In the hills near the Lebanese border, an hour’s drive from downtown Damascus, much of a Syrian town is starving, residents and international humanitarian workers said.
The town, Madaya, is controlled by rebels and encircled by pro-government forces with barbed wire, land mines and snipers. The people in the town make soups of grass, spices and olive leaves. They eat donkeys and cats. They arrive, collapsing, at a clinic that offers little but rehydration salts. Neighbors fail to recognize neighbors in the streets because their faces are so sunken.
Syria, once classified as a middle-income nation, now reports malnutrition deaths.

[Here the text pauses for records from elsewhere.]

(* ===== verification/Authentication.v ===== *)
(** * Authentication of responses ([src/presentation/authentication/mdoc.rs],
    [src/presentation/reader_utils.rs])

    Issuer and device authentication of a document, the device authentication
    payload built from raw transcript bytes, and the outcome of validating a
    response. *)

From S2P Require Export Messages Json.

(** ** Device authentication *)

(** [EncodedPoint::as_bytes] *)
Class PointBytes `{Sec1} := point_as_bytes : EncodedPoint → bytes.

Section authentication.
Context `{PointBytes} `{ToBeSigned} `{Sha2} {VK Sig : Type} `{Ecdsa VK Sig}.
Context `{Serde Mso.Mso, Serde Value}.

Definition issuer_authentication `{Der} (x5chain : X5Chain) (issuer_signed : IssuerSigned) :
    option (result unit AuthError) :=
  key ← end_entity_public_key_with_oid NistP256 x5chain SECP_256_R_1;
  Some (let? signer_key := map_err IssuerPublicKey key in
        map_err IssuerAuthentication (into_result (Sign1_verify (issuer_auth issuer_signed) (signer_key : VK) None None))).

Definition verify_device_authentication_payload (document : ResponseDocument) (cbor_payload : bytes) :
    result unit AuthError :=
  let? mso_bytes := ok_or DetachedIssuerAuth (s1_payload (message (issuer_auth (rd_issuer_signed document)))) in
  let? mso := map_err (λ _, MSOParsing) (from_slice (T := Tag24 Mso.Mso) mso_bytes) in
  match device_key (Mso.device_key_info (inner mso)) with
  | EC2 crv x y =>
      let? encoded_point := map_err BadDeviceKey (EncodedPoint_try_from (EC2 crv x y)) in
      let? verifying_key := map_err (λ _, BadSec1Key)
        (PublicKey_from_sec1_bytes NistP256 (point_as_bytes encoded_point)) in
      match device_auth (rd_device_signed document) with
      | DeviceSignature device_signature =>
          map_err DeviceSignatureFailure
            (into_result (Sign1_verify device_signature (verifying_key : VK) (Some cbor_payload) None))
      | DeviceMac _ => Err Unsupported
      end
  | _ => Err UnsupportedDeviceKey
  end.

Definition device_authentication {S} `{Serde (DeviceAuthentication S)} (document : ResponseDocument)
    (session_transcript : S) : result unit AuthError :=
  let? detached_payload := map_err (λ _, AuthCborDecodingError)
    (Tag24_new (DeviceAuthentication_new session_transcript (rd_doc_type document)
                  (dsg_namespaces (rd_device_signed document)))) in
  let? cbor_payload := map_err (λ _, AuthCborDecodingError) (to_vec detached_payload) in
  verify_device_authentication_payload document cbor_payload.
End authentication.

(** ** The payload around raw transcript bytes *)

Definition append_byte_string_header (output : bytes) (length : Z) : bytes :=
  if (length <=? 23)%Z then output ++ [Z.lor 0x40 (length mod 2 ^ 8)]
  else if (length <=? 0xff)%Z then output ++ [0x58; length mod 2 ^ 8]%Z
  else if (length <=? 0xffff)%Z then output ++ [0x59%Z] ++ to_be_bytes 2 (length mod 2 ^ 16)
  else if (length <=? 0xffffffff)%Z then output ++ [0x5a%Z] ++ to_be_bytes 4 (length mod 2 ^ 32)
  else output ++ [0x5b%Z] ++ to_be_bytes 8 (length mod 2 ^ 64).

Section raw_payload.
Context `{Serde string, Serde DeviceNamespaces, Serde Value}.

Definition raw_device_authentication_payload (session_transcript_cbor : bytes) (doc_type : string)
    (namespaces : Tag24 DeviceNamespaces) : result bytes CborError :=
  let? label := to_vec "DeviceAuthentication"%string in
  let? doc_type := to_vec doc_type in
  let? namespaces := to_vec namespaces in
  let device_authentication := [0x84%Z] ++ label ++ session_transcript_cbor ++ doc_type ++ namespaces in
  let tagged := [0xd8; 0x18]%Z in
  let tagged := append_byte_string_header tagged (Z.of_nat (length device_authentication)) in
  Ok (tagged ++ device_authentication).

Context `{PointBytes} `{ToBeSigned} `{Sha2} {VK Sig : Type} `{Ecdsa VK Sig} `{Serde Mso.Mso}.

Definition device_authentication_with_raw_session_transcript (document : ResponseDocument)
    (session_transcript_cbor : bytes) : result unit AuthError :=
  let? _ := map_err (λ _, AuthCborDecodingError) (from_slice (T := Value) session_transcript_cbor) in
  let? cbor_payload := map_err (λ _, AuthCborDecodingError)
    (raw_device_authentication_payload session_transcript_cbor (rd_doc_type document)
       (dsg_namespaces (rd_device_signed document))) in
  verify_device_authentication_payload (VK := VK) (Sig := Sig) document cbor_payload.
End raw_payload.

(** ** Validating a response ([reader_utils.rs]) *)

(** Errors of the reader ([reader.rs]). *)
Inductive ReaderError : Type :=
  | InvalidQrCode (e : QrError)
  | DeviceTransmissionError
  | DocumentTypeError
  | NoMdlDataTransmission
  | IncorrectNamespace
  | HolderError
  | DecryptionError
  | ReaderCborDecodingError
  | ParsingError (found : Value)
  | InvalidRequest
  | X5ChainMissing
  | X5ChainParsing (e : X5ChainError).

(** Causes of the error texts of an outcome. *)
Inductive ResponseProblem : Type :=
  | DecryptionProblem (e : ReaderError)
  | ParsingProblem (e : ReaderError)
  | DeviceAuthProblem (e : AuthError)
  | IssuerAuthProblem (e : AuthError)
  | CertificateProblem (e : ErrorWithContext).

Record ResponseAuthenticationOutcome : Type := {
  response : btree string Json;
  ao_issuer_authentication : AuthenticationStatus;
  ao_device_authentication : AuthenticationStatus;
  ao_errors : btree string (list ResponseProblem);
}.
Definition ResponseAuthenticationOutcome_default : ResponseAuthenticationOutcome :=
  {| response := ∅; ao_issuer_authentication := Unchecked; ao_device_authentication := Unchecked; ao_errors := ∅ |}.

Section validate_response.
Context `{PointBytes} `{ToBeSigned} `{Der, Sha1, Sha2} {VK Sig : Type} `{Ecdsa VK Sig} (now : Z).
Context `{Serde Mso.Mso, Serde Value} {S : Type} `{Serde (DeviceAuthentication S)}.

Definition validate_response (session_transcript : S) (trust_anchor_registry : TrustAnchorRegistry) (x5chain : X5Chain)
    (document : ResponseDocument) (namespaces : btree string Json) : option ResponseAuthenticationOutcome :=
  let '(device_status, errs) :=
    match device_authentication (VK := VK) (Sig := Sig) document session_transcript with
    | Ok _ => (Valid, ∅)
    | Err e => (Invalid, <["device_authentication_errors"%string := [DeviceAuthProblem e]]> ∅)
    end in
  outcome ← validate_x5chain (VK := VK) (Sig := Sig) now Mdl x5chain trust_anchor_registry;
  let validation_errors := errors outcome in
  '(issuer_status, errs) ←
    match validation_errors with
    | [] =>
        r ← issuer_authentication (VK := VK) (Sig := Sig) x5chain (rd_issuer_signed document);
        Some match r with
             | Ok _ => (Valid, errs)
             | Err e => (Invalid, <["issuer_authentication_errors"%string := [IssuerAuthProblem e]]> errs)
             end
    | _ => Some (Invalid, <["certificate_errors"%string := CertificateProblem <$> validation_errors]> errs)
    end;
  Some {| response := namespaces; ao_issuer_authentication := issuer_status;
          ao_device_authentication := device_status; ao_errors := errs |}.
End validate_response.

(** ** Properties *)

(** *** What the statuses mean *)

Section outcome.
Context `{PointBytes} `{ToBeSigned} `{Der, Sha1, Sha2} {VK Sig : Type} `{Ecdsa VK Sig} (now : Z).
Context `{Serde Mso.Mso, Serde Value} {S : Type} `{Serde (DeviceAuthentication S)}.
(* ===== verification/Device.v ===== *)
(** * The holder's device ([src/presentation/device.rs])

    Engagement, session establishment, request handling with reader
    authentication, selective disclosure of stored documents and the signing state
    machine.  A panic of the code is [None]. *)

From S2P Require Export Messages Mdoc.

(** ** Data *)

Abbreviation IssuerSignedItemBytes := (Tag24 IssuerSignedItem).

(** [Uuid]s are their bytes. *)
Record Document : Type := {
  doc_id : bytes;
  doc_issuer_auth : MaybeTagged CoseSign1;
  doc_mso : Mso.Mso;
  doc_namespaces : NonEmptyMap string (NonEmptyMap string IssuerSignedItemBytes);
}.
Abbreviation Documents := (NonEmptyMap string Document).

Inductive PreparedCose : Type := PreparedSign1 (p : PreparedCoseSign1) | PreparedMac0 (p : PreparedCoseMac0).
Definition prepared_signature_payload (p : PreparedCose) : bytes :=
  match p with PreparedSign1 p => ps1_signature_payload p | PreparedMac0 p => tag_payload p end.

Record PreparedDocument : Type := {
  pd_id : bytes;
  pd_doc_type : string;
  pd_issuer_signed : IssuerSigned;
  pd_device_namespaces : Tag24 DeviceNamespaces;
  pd_prepared_cose : PreparedCose;
  pd_errors : option NamespaceErrors;
}.
Record PreparedDeviceResponse : Type := {
  prepared_documents : list PreparedDocument;
  signed_documents : list ResponseDocument;
  document_errors : option (NonEmptyVec DocumentError);
  prepared_status : ResponseStatus;
}.

Inductive State : Type :=
  | AwaitingRequest
  | Signing (p : PreparedDeviceResponse)
  | ReadyToRespond (response : bytes).

Abbreviation RequestedItems := (list ItemsRequest).
Abbreviation PermittedItems := (btree string (btree string (list string))).

(** ** Selective disclosure *)

(** [request.iter().find(|item| item.doc_type == doc_type)] *)
Definition find_request (request : RequestedItems) (doc_type : string) : option ItemsRequest :=
  snd <$> list_find (λ item, ir_doc_type item = doc_type) request.

Definition filter_elements (req_elems : DataElements) (elems : list string) : list string :=
  filter (λ elem, is_Some (nem req_elems !! elem)) elems.

Definition filter_namespaces (item : ItemsRequest) (namespaces : btree string (list string)) :
    btree string (list string) :=
  collect (filter_map_entries (λ ns elems,
    req_elems ← nem (ir_namespaces item) !! ns; Some (filter_elements req_elems elems)) namespaces).

Definition filter_permitted (request : RequestedItems) (permitted : PermittedItems) : PermittedItems :=
  collect (filter_map_entries (λ doc_type namespaces,
    item ← find_request request doc_type; Some (filter_namespaces item namespaces)) permitted).

(** The items to return so far, and the elements that cannot be returned. *)
Abbreviation Returned := (btree string (NonEmptyVec IssuerSignedItemBytes) * btree string (NonEmptyMap string DocumentErrorCode))%type.

Definition return_item (ns : string) (item : IssuerSignedItemBytes) (s : Returned) : Returned :=
  (match s.1 !! ns with
   | Some returned_items => <[ns := NonEmptyVec_push returned_items item]> s.1
   | None => <[ns := NonEmptyVec_new item]> s.1
   end, s.2).
Definition return_error (ns el : string) (s : Returned) : Returned :=
  (s.1, match s.2 !! ns with
        | Some returned_errors => <[ns := (NonEmptyMap_insert returned_errors el DataNotReturned).1]> s.2
        | None => <[ns := NonEmptyMap_new el DataNotReturned]> s.2
        end).

Definition return_element (issuer_items : option (NonEmptyMap string IssuerSignedItemBytes)) (ns : string)
    (s : Returned) (el : string) : Returned :=
  match issuer_items with
  | Some issuer_items =>
      match nem issuer_items !! el with
      | Some item => return_item ns item s
      | None => return_error ns el s
      end
  | None => return_error ns el s
  end.
Definition return_namespace (document : Document) (s : Returned) (p : string * list string) : Returned :=
  foldl (return_element (nem (doc_namespaces document) !! p.1) p.1) s p.2.

(** ** Preparing a response *)

(** The [DeviceSession] trait. *)
Class DeviceSession (T ST : Type) := {
  session_documents : T → Documents;
  session_transcript_of : T → ST;
  session_device_auth_type : T → DeviceAuthType;
}.

Section prepare.
Context {T ST : Type} `{DeviceSession T ST} `{Serde DeviceNamespaces, Serde (DeviceAuthentication ST), Serde Value}
  `{ToBeSigned}.

(** One round of the loop over the document types; [Err] is the error entry
    [DataNotReturned] for the document type. *)
Definition prepare_document (self : T) (doc_type : string) (namespaces : btree string (list string)) :
    result PreparedDocument unit :=
  let? document := ok_or tt (nem (session_documents self) !! doc_type) in
  let? signature_algorithm := ok_or tt (signature_algorithm (device_key (Mso.device_key_info (doc_mso document)))) in
  let '(issuer_namespaces, errors) := foldl (return_namespace document) (∅, ∅) (entries namespaces) in
  let? device_namespaces := map_err (λ _, tt) (Tag24_new (∅ : DeviceNamespaces)) in
  let device_auth := DeviceAuthentication_new (session_transcript_of self) doc_type device_namespaces in
  let? device_auth := map_err (λ _, tt) (Tag24_new device_auth) in
  let? device_auth_bytes := map_err (λ _, tt) (to_vec device_auth) in
  let header := {| hdr_alg := Some (Assigned signature_algorithm); hdr_rest := [] |} in
  let? prepared_cose :=
    match session_device_auth_type self with
    | Sign1 =>
        rmap PreparedSign1 (map_err (λ _, tt) (PreparedCoseSign1_new
          {| s1_protected := header; s1_unprotected := Header_default; s1_payload := None; s1_signature := [] |}
          (Some device_auth_bytes) None false))
    | Mac0 =>
        rmap PreparedMac0 (map_err (λ _, tt) (PreparedCoseMac0_new
          {| m0_protected := header; m0_unprotected := Header_default; m0_payload := None; m0_tag := [] |}
          (Some device_auth_bytes) None false))
    end in
  Ok {| pd_id := doc_id document; pd_doc_type := doc_type;
        pd_issuer_signed := {| is_namespaces := NonEmptyMap_maybe_new issuer_namespaces;
                               issuer_auth := doc_issuer_auth document |};
        pd_device_namespaces := device_namespaces; pd_prepared_cose := prepared_cose;
        pd_errors := NonEmptyMap_maybe_new errors |}.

At least 28 people, including six babies, have died from hunger-related causes at a clinic in Madaya aided by Doctors Without Borders, medics there said.
The 42,000 people that the UN counts as trapped in Madaya are about a tenth of those stranded in besieged or hard-to-reach areas as conditions grow steadily worse.
Their plight represents a stark failure of international powers that has worsened even as they intensify military and diplomatic activities, all in the name of resolving the conflict.
This is happening as the UN plans a new round of peace talks for Jan. 25. It is happening amid escalating military interventions by Russia and the US.
In some ways, diplomats and humanitarian workers said, it is happening not just despite those efforts, but also because of them, as the warring parties flout international law while being courted for negotiations.
However, in Madaya and neighboring Zabadani, once popular mountain resorts, thoughts of political change have receded in the face of hunger. Hamoudi, 27, a business-school graduate who took up arms after the government’s crackdown on protests in 2011, said many people would surrender in order to eat, even though they expected arrests and retribution to follow.
“In the revolution I was dreaming of democracy, freedom,” Hamoudi said slowly in an interview via Skype, exhaustion evident in his voice. “Today all my dreams are food. I want to eat. I don’t want to die from starvation.”
Both Russia, the Syrian government’s most powerful ally, and the US have been carrying out airstrikes that they said are aimed at Islamic State militants, but the airstrikes have complicated the relief efforts.
Using hunger as a weapon flies in the face of international law. However, international and regional powers — such as Russia, Iran, the US and Saudi Arabia — are unable or unwilling to pressure their battlefield allies. The UN said that just 10 percent of its requests last year to deliver aid to besieged Syrians were approved.
That puts the UN in an awkward position: Helping to carry out local cease-fires that might permit aid for a time, but also reward commanders’ siege tactics.
The UN has repeatedly found itself in the middle of deals that made bargaining chips of access to food and medicine that should be unconditional. Some deals have required civilians to leave their homes for aid and protection, going against basic principles of humanitarian relief.